Copier / coller du flashback. Plus de stance hallucinatoire, c'est un souvenir. Seules les couleurs ont changé, le gris délavé du petit matin a laissé place à un jaune pisseux et malsain. Long travelling avant en direction de Ari, son regard s'agite, ses lèvres se crispent, le coryphée de lamentations se fait entendre, seule musique.
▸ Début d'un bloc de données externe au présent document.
(** A name [_.set] takes as one key and that is none of the above. *)
Definition ordinary_name (name : string) : bool :=
  plain_key name && negb (existsb (String.eqb name) reserved_names).

(** The setters of [OraSqlParam], by the property they write. *)
Definition dir_setters : list (OraSqlParam -> OraSqlParam) :=
  [dirIn; dirOut; dirInOut].

Definition type_setters (size : option Z) : list (OraSqlParam -> OraSqlParam) :=
  [typeNumber; typeString size; typeDate; typeClob].

Definition ORA_12541 : Error := DbError 12541 "no listener".
Definition ORA_20103 : Error := DbError 20103 "wrong user name or password".

(** The listener is down: no pool can be created. *)
Definition no_listener : World :=
  {| random_byte := fun _ i => sample_byte i;
     createPool_out := fun _ _ _ _ => Err ORA_12541;
     getConnection_out := fun _ _ => Ok 7%nat;
     execute_out := fun _ _ _ _ _ => Ok no_result;
     close_out := fun _ _ => Ok tt;
     terminate_out := fun _ _ => Ok tt |}.

(** The logon statement is rejected. *)
Definition bad_credentials : World :=
  scripted (fun sql => if contains "PKG_SESSION.LOGON_WEB" sql
                       then Err ORA_20103
                       else if String.eqb sql sqlInfo then Ok one_row
                       else Ok no_result)
    (Ok tt) (Ok tt).

(** Every statement succeeds, but no result carries rows. *)
Definition rowless : World :=
  scripted (fun _ => Ok no_result) (Ok tt) (Ok tt).

(** The informational query returns an empty row set. *)
Definition empty_rows : World :=
  scripted (fun sql => if String.eqb sql sqlInfo
                       then Ok (mkExecResult (Some []) None None)
                       else Ok no_result)
    (Ok tt) (Ok tt).

(** The sample driver after a successful [open()]. *)
Definition opened_driver : St :=
  mkSt (set_isOpened true (set_pool 1%nat (constructor sample_config)))
    [EvCreatePool (JStr "scott") (JStr "tiger") (JStr "ORCL")].
(** C5. When the response has a success status and its body reads as the
    empty text, the invocation returns the error shape with code 500 and the
    message "Empty response from reCAPTCHA API"; nothing is parsed. *)
Theorem empty_body_reported
  (P : Platform) (o : Options) (log : Log) (res : Response) :
  fetch P log (assessment_url o) (assessment_init P o) = Normal res ->
  ok res = true ->
  text res = Normal [] ->
  snd (assessRecaptchaToken P o log)
  = Normal (error_response 500 (lit "Empty response from reCAPTCHA API"))
  /\ Trace.parse_count (fst (assessRecaptchaToken P o log)) = Trace.parse_count log.
Proof.
  intros Hf Hok Ht. rewrite (text_empty P o log res Hf Hok Ht).
  split; reflexivity.
Qed.

Lemma empty_body_reported_witness :
  snd (assessRecaptchaToken Mock.empty_body Mock.opts [])
  = Normal (error_response 500 (lit "Empty response from reCAPTCHA API")).
Proof.
  apply (empty_body_reported Mock.empty_body Mock.opts []
           (Mock.response 200 (lit "OK") (Normal []))
           eq_refl eq_refl eq_refl).
Defined.
(** * solara/comm.py: the orphan-comm tracker

    A shallow embedding of [solara/comm.py] and the properties of its
    registry of creation stack traces.

    The module is 26 lines of Python: a guarded [import comm], the
    module-level dictionary [orphan_comm_stacks], and, depending on whether
    the import succeeded, either a [DummyComm] subclass of the library's
    [BaseComm] with a no-op [publish_msg], the factory [create_dummy_comm]
    and the assignment [comm.create_comm = create_dummy_comm], or an empty
    placeholder class [DummyComm].

    Python state is made explicit: the module's globals and the live
    objects form a [World]; functions of the module are computations in a
    state-and-exception monad over it.  What belongs to the [comm] library
    or to the interpreter (the constructor of [BaseComm], the library's own
    factory, the address the allocator picks, the frames, traceback limit
    and source line the interpreter holds at a call) is taken as a
    parameter. *)

From Stdlib Require Import Ascii.
From stdpp Require Import gmap strings list fin_maps pretty.

Open Scope string_scope.

(** ** Python values, exceptions and call arguments *)

(** Object identity, [id(obj)]: dictionaries hash instances of [BaseComm]
    and of plain classes by identity, since neither defines [__eq__] or
    [__hash__]. *)
Abbreviation loc := positive.

#[warnings="-register-all"] Inductive PyVal :=
  | VNone
  | VBool (b : bool)
  | VInt (z : Z)
  | VStr (s : string)
  | VList (vs : list PyVal)
  | VDict (kvs : list (string * PyVal))
  | VRef (l : loc).

Record Exn := mkExn { exn_class : string; exn_message : string }.

(** [*args, **kwargs] *)
Record Args := mkArgs {
  positional : list PyVal;
  keywords : list (string * PyVal)
}.

Definition no_args : Args := mkArgs [] [].

(** ** Stack frames and [traceback.format_stack] *)

Record Frame := mkFrame {
  filename : string;
  lineno : N;
  name : string;
  line : string          (* the stripped source line; empty when unavailable *)
}.

Definition dquote : string := String "034"%char EmptyString.
Definition newline : string := String "010"%char EmptyString.

(** One entry of [traceback.format_stack()]: the standard library renders a
    frame as [  File "<filename>", line <lineno>, in <name>] followed by a
    newline, and, when the source line is known, by that line indented by
    four spaces and a newline. *)
Definition format_frame (f : Frame) : string :=
  "  File " +:+ dquote +:+ filename f +:+ dquote +:+ ", line " +:+
  pretty (lineno f) +:+ ", in " +:+ name f +:+ newline +:+
  (if decide (line f = "") then "" else "    " +:+ line f +:+ newline).

(** Where a frame is: [filename], [lineno] and [name], which is what the
    standard library compares to detect recursion. *)
Definition place (f : Frame) : string * N * string :=
  (filename f, lineno f, name f).

(** [traceback._RECURSIVE_CUTOFF] *)
Definition RECURSIVE_CUTOFF : nat := 3.

(** The entry that stands for the frames of a run beyond the cutoff. *)
Definition repeated_note (count : nat) : string :=
  "  [Previous line repeated " +:+ pretty count +:+ " more time" +:+
  (if decide (1 < count) then "s" else "") +:+ "]" +:+ newline.

(** The loop of [StackSummary.format]: [last] is the place of the previous
    frame and [count] the length of the current run of frames at that
    place.  A frame is rendered unless it is beyond the cutoff of its run;
    when a run longer than the cutoff ends, one note replaces the frames
    left out. *)
Fixpoint format_summary (last : option (string * N * string)) (count : nat)
    (frames : list Frame) : list string :=
  match frames with
  | [] =>
      if decide (RECURSIVE_CUTOFF < count)
      then [repeated_note (count - RECURSIVE_CUTOFF)] else []
  | f :: rest =>
      if decide (last = Some (place f)) then
        if decide (RECURSIVE_CUTOFF < S count)
        then format_summary last (S count) rest
        else format_frame f :: format_summary last (S count) rest
      else
        (if decide (RECURSIVE_CUTOFF < count)
         then [repeated_note (count - RECURSIVE_CUTOFF)] else [])
        ++ format_frame f :: format_summary (Some (place f)) 1 rest
  end.

(** [traceback.format_list] *)
Definition format_list (frames : list Frame) : list string :=
  format_summary None 0 frames.

(** [traceback.extract_stack] with no [limit] argument: the limit is
    [sys.tracebacklimit] when that is set, a negative value counting as 0,
    and it keeps that many frames counted from the innermost one.  [frames]
    are the active frames, oldest first. *)
Definition extract_stack (tracebacklimit : option Z) (frames : list Frame)
    : list Frame :=
  match tracebacklimit with
  | None => frames
  | Some n =>
      let limit := if decide (n < 0)%Z then 0%Z else n in
      drop (length frames - Z.to_nat limit) frames
  end.

(** [traceback.format_stack()] with its default arguments. *)
Definition format_stack (tracebacklimit : option Z) (frames : list Frame)
    : list string :=
  format_list (extract_stack tracebacklimit frames).

(** Whether [StackSummary.format] leaves a frame out: some run of frames
    at one place is longer than the cutoff. *)
Fixpoint has_long_run (last : option (string * N * string)) (count : nat)
    (frames : list Frame) : bool :=
  match frames with
  | [] => false
  | f :: rest =>
      if decide (last = Some (place f))
      then bool_decide (RECURSIVE_CUTOFF < S count) || has_long_run last (S count) rest
      else has_long_run (Some (place f)) 1 rest
  end.


(** The limit lets the innermost frame through: it is not set, or it is
    positive. *)
Definition keeps_innermost (tracebacklimit : option Z) : Prop :=
  match tracebacklimit with
  | None => True
  | Some n => (0 < n)%Z
  end.

(** What a limit leaves for the frames above the innermost one. *)
Definition caller_limit (tracebacklimit : option Z) : option Z :=
  (λ n, n - 1)%Z <$> tracebacklimit.

(** What the interpreter holds when the factory runs line 18, as far as
    [traceback.format_stack] reads it. *)
Record CallState := mkCallState {
  frames : list Frame;         (* the caller's active frames, oldest first *)
  tracebacklimit : option Z;   (* sys.tracebacklimit, an integer; None when
                                  not set *)
  line_18 : string             (* linecache's text for line 18 of the module,
                                  stripped; empty when it cannot be read *)
}.

(** [sep.join(parts)] *)
Definition join (sep : string) (parts : list string) : string :=
  String.concat sep parts.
Contrechamp. Images vidéo. Le réel en pleine face, une minute d'effroi. Les femmes hurlantes sont là , les cadavres aussi, hommes, femmes, enfants, la destruction méthodique d'un peuple sans terre. Ce basculement dans le régime d'image est la colonne vertébrale de Valse Avec Bachir, ce vers quoi sa quête devait aboutir. Les images granuleuses, tremblotantes, de mauvaise qualité ne sont pas là pour invalider le processus mis en place auparavant, elles surgissent à la face du spectateur, de façon naturelle, en symbiose avec l'image animée. Il n'y a pas, et c'est un tour de force, coupure, elles sont inextricablement liées par le processus de reformulation du réel entrepris par Valse Avec Bachir. Comme l'explique Folman : "Les images d'archives de la fin étaient prévues depuis le début. J'y avais pensé dès le début, dès l'écriture du scénario. [...] Je voulais qu'on se rende compte clairement que ce massacre a eu lieu. Ce week-end là , à Sabra et à Chatila, des milliers d'innocents sont morts, pour la plupart des gamins, des femmes, des personnes âgées qui n'étaient pas protégés. Et bien que cela semble durer une éternité, ces cinquante secondes d'images d'archives replacent tout le film dans son contexte. Oui, c'est une histoire personnelle, oui, ce qu'ont vécu les soldats est terrible, mais le véritable problème, les vraies victimes sont celles-ci. Et c'est à ça que ça ressemblait dans la vraie vie."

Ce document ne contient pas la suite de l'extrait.